Эксперты отмечают, что слишком мало внимания в исследованиях и на практике у нас уделяется детям приезжих. Только в этом году по заказу Министерства по образованию РФ российские специалисты приступают к исследованиям, которые, как надеются специалисты, позволят оценить ситуацию, хотя бы примерно сосчитать ребятишек, принесенных к нам миграционными волнами. Правда, пока работа коснется лишь трех регионов, в том числе и Петербурга.
К слову, в нашем городе есть особый приют «Транзит», сотрудники которого отмечают несовершенство законодательства, создающее проблемы детям-мигрантам, находящимся в сложной жизненной ситуации. По словам директора приюта Марины Рябко (она говорила об этом недавно на заседании Общественно-консультативного совета при УФМС России по Санкт-Петербургу и Ленинградской области), часто поставить попавших в приют ребятишек на миграционный учет невозможно из-за того, что у них нет никаких документов, а многие даже не говорят по-русски. «Нелегальный ребенок» не может вписаться в правовое поле, отсюда следуют проблемы с лечением, реабилитацией и т. д.

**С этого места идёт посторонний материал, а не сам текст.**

Lemma fillLoop_invariant (fuel : nat) (st st' : fill) :
  fillInvariant img vis0 sx sy st -> fillLoop fuel img st = Some st' ->
  fillInvariant img vis0 sx sy st' /\ stack st' = [].
Proof.
  revert st. induction fuel as [|f IH]; intros st Hinv; simpl.
  - destruct (fillStep img st) as [st1|] eqn:Hstep; [discriminate|].
    intros [= <-]. split; [done|].
    unfold fillStep in Hstep. destruct (stack st) as [|[? ?] ?]; [done|].
    repeat destruct (_ : bool); discriminate.
  - destruct (fillStep img st) as [st1|] eqn:Hstep.
    + apply IH. by eapply fillStep_invariant.
    + intros [= <-]. split; [done|].
      unfold fillStep in Hstep. destruct (stack st) as [|[? ?] ?]; [done|].
      repeat destruct (_ : bool); discriminate.
Qed.

End FloodFill.

Section Clusters.
Import Detect Geometry Scenarios.

(** X4. The flood fill is sound and complete for 4-connectivity.  It
    only adds red pixels of the image to the visited set and forgets none;
    a start pixel that is red and inside the image ends up visited; and when
    a pixel of the image was visited by this fill, each of its four
    neighbours that is a red pixel of the image is visited as well. *)
Theorem flood_fill_closed_under_neighbours (fuel : nat) (img : ImageData)
    (vis vis' : gset Z) (sx sy : Z) (r : Region)
    (Hrun : findCluster fuel img vis sx sy = Some (r, vis')) :
  vis ⊆ vis'
  /\ (forall idx, idx ∈ vis' ->
        idx ∈ vis \/ (isRedAt img idx = true /\ idx ∈ pixelIndices img))
  /\ (outOfImage img sx sy = false ->
      isRedAt img (pixelIndex img sx sy) = true ->
      pixelIndex img sx sy ∈ vis')
  /\ (forall px py nx ny,
        outOfImage img px py = false ->
        pixelIndex img px py ∈ vis' -> pixelIndex img px py ∉ vis ->
        (nx, ny) ∈ neighbours4 px py ->
        outOfImage img nx ny = false ->
        isRedAt img (pixelIndex img nx ny) = true ->
        pixelIndex img nx ny ∈ vis').
Proof.
  unfold findCluster in Hrun.
  destruct (fillLoop fuel img _) as [st|] eqn:Hloop; [|discriminate].
  injection Hrun as <- <-.
  destruct (fillLoop_invariant img vis sx sy fuel _ st
              (fillInvariant_initial img vis sx sy) Hloop)
    as [[Hg Hs Hsb Hbi Hbc Hf Hst] Hempty].
  rewrite Hempty in Hf, Hst.
  split; [done|]. split; [done|]. split.
  - intros Hin Hred. destruct Hst as [H|[H|[H|H]]]; [by apply elem_of_nil in H|done|..];
      congruence.
  - intros px py nx ny Hin Hv Hn0 Hnb Hnin Hnred.
    destruct (Hf px py nx ny Hin Hv Hn0 Hnb) as [H|[H|[H|H]]];
      [by apply elem_of_nil in H|done|..]; congruence.
Qed.

Lemma flood_fill_closed_under_neighbours_witness :
  findCluster (fillFuel tinyImage) tinyImage ∅ 0 0 = Some (mkRegion 0 0 1 1, {[0]})
  /\ (∅ : gset Z) ⊆ {[0]}.
Proof.
  assert (H : findCluster (fillFuel tinyImage) tinyImage ∅ 0 0
              = Some (mkRegion 0 0 1 1, {[0]})) by (vm_compute; reflexivity).
  split; [exact H|].
  destruct (flood_fill_closed_under_neighbours _ _ _ _ _ _ _ H) as [Hsub _]. exact Hsub.
Defined.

Сейчас в приюте таких шестеро.
«Он» и «она» в одном слове — «se»
Специалист Ольга Силфер (Planning Officer of Centre Immigration Division) утверждает, что у них в Суоми дела обстоят иначе. Кстати, она сама может служить удачным примером миграционной политики. В юном возрасте вместе с родителями, сменившими украинские просторы на северный колорит, когда-то приехала в Финляндию. Отлично говорит по-русски, притом что финский и английский знает в совершенстве. Карьерный рост в данном случае очевиден — Ольга работает в администрации Хельсинки.
По ее словам, больше всего в Финляндии русскоязычных иммигрантов, на втором и третьем местах по численности — выходцы из Эстонии и Сомали. Если верить прогнозам финских специалистов, к 2020 году примерно пятая часть населения страны будет говорить на иностранном языке.
«Специфика нашего подхода заключается в том, что мы не хотим подносить иммигрантам на блюдечке с золотой каемочкой слишком много специализированных услуг, — отмечает Силфер. — Основная цель — способствовать тому, чтобы эти люди как можно скорее включились в культурную среду, социальную жизнь страны. Причем важнейшая часть интеграции — знание финского при безусловной поддержке родного для прибывшего человека языка. То и дело сталкиваемся с тем, что разговоры ведутся даже не просто на уровне «твоя моя не понимает» — при абсолютном неумении хоть как-нибудь объясниться. Иная по сравнению с Россией у нас и структура иммигрантского пирога: в большинстве случаев люди приезжают с целью объединения семей (прежде всего интернациональные браки). Немало прибывающих к нам — студенты. Затем идут те, что приезжают на работу».
Преградой любой стигматизации в Суоми становится действующее законодательство. Дискриминацию по религиозному, национальному, половому и прочим признакам строго пресекают нормативные акты (например, законы о равноправии 1986 и 2004 годов). Интересно, что в финском языке вообще нет понятия рода, одно слово «se» обозначает одновременно «он», «она» и «оно».